TASK DIRECTIONS: Filter these entries so that only lines with the word "deref" remain.
━━━ RECORD EXCERPTS ━━━
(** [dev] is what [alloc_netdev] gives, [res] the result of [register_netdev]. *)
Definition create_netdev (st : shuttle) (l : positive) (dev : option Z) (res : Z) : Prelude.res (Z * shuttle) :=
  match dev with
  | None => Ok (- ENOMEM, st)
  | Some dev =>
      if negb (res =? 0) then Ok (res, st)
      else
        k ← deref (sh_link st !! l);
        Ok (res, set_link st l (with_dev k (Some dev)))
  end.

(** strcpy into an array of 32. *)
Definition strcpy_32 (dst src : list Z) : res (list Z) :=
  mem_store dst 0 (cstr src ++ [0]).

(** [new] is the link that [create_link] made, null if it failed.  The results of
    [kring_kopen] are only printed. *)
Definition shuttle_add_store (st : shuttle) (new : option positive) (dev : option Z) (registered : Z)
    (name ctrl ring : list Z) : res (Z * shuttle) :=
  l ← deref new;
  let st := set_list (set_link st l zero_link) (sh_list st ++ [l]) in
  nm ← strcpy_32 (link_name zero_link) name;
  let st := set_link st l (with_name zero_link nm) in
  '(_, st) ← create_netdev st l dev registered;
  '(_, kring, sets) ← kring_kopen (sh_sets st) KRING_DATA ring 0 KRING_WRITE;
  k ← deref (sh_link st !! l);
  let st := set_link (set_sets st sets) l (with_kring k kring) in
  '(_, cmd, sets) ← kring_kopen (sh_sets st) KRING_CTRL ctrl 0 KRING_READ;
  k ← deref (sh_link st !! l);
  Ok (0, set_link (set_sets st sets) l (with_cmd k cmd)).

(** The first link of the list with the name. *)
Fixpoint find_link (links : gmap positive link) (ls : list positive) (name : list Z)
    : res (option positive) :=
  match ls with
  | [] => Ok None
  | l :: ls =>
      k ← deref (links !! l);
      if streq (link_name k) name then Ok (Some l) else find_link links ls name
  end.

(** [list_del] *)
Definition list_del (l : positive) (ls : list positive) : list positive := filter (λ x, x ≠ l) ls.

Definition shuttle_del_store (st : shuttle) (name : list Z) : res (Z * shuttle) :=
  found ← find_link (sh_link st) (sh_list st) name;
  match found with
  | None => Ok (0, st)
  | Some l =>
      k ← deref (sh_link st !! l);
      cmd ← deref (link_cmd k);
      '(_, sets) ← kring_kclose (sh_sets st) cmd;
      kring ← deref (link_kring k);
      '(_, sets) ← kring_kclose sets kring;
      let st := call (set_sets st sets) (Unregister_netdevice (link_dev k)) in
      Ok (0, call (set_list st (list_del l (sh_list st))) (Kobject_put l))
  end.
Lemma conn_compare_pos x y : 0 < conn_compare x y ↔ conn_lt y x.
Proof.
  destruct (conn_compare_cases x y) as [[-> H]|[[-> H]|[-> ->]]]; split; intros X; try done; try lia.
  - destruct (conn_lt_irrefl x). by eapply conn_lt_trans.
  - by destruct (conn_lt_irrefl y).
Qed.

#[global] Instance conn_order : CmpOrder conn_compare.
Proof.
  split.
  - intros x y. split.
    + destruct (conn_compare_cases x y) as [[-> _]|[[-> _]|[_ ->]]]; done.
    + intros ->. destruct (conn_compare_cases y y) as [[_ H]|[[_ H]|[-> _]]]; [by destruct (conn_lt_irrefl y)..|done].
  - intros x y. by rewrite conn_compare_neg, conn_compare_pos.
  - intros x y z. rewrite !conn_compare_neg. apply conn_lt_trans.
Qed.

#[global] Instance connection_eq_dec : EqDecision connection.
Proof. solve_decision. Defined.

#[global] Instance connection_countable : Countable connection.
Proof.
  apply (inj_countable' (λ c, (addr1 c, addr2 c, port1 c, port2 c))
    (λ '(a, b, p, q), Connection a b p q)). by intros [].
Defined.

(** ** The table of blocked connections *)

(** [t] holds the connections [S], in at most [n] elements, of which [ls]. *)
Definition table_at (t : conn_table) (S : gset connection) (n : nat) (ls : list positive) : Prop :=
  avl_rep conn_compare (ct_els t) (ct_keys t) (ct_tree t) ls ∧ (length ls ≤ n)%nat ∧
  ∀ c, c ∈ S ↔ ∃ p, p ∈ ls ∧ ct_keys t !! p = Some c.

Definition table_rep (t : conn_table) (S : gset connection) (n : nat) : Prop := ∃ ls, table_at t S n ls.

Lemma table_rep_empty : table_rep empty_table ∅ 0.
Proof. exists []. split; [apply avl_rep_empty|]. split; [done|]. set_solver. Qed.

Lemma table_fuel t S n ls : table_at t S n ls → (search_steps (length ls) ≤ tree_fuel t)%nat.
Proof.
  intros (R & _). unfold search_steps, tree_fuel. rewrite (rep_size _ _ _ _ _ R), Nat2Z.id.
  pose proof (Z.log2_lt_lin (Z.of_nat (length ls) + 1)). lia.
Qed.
━━━
TASK RESPONSE:
        k ← deref (sh_link st !! l);
  l ← deref new;
  k ← deref (sh_link st !! l);
  k ← deref (sh_link st !! l);
      k ← deref (links !! l);
      k ← deref (sh_link st !! l);
      cmd ← deref (link_cmd k);
      kring ← deref (link_kring k);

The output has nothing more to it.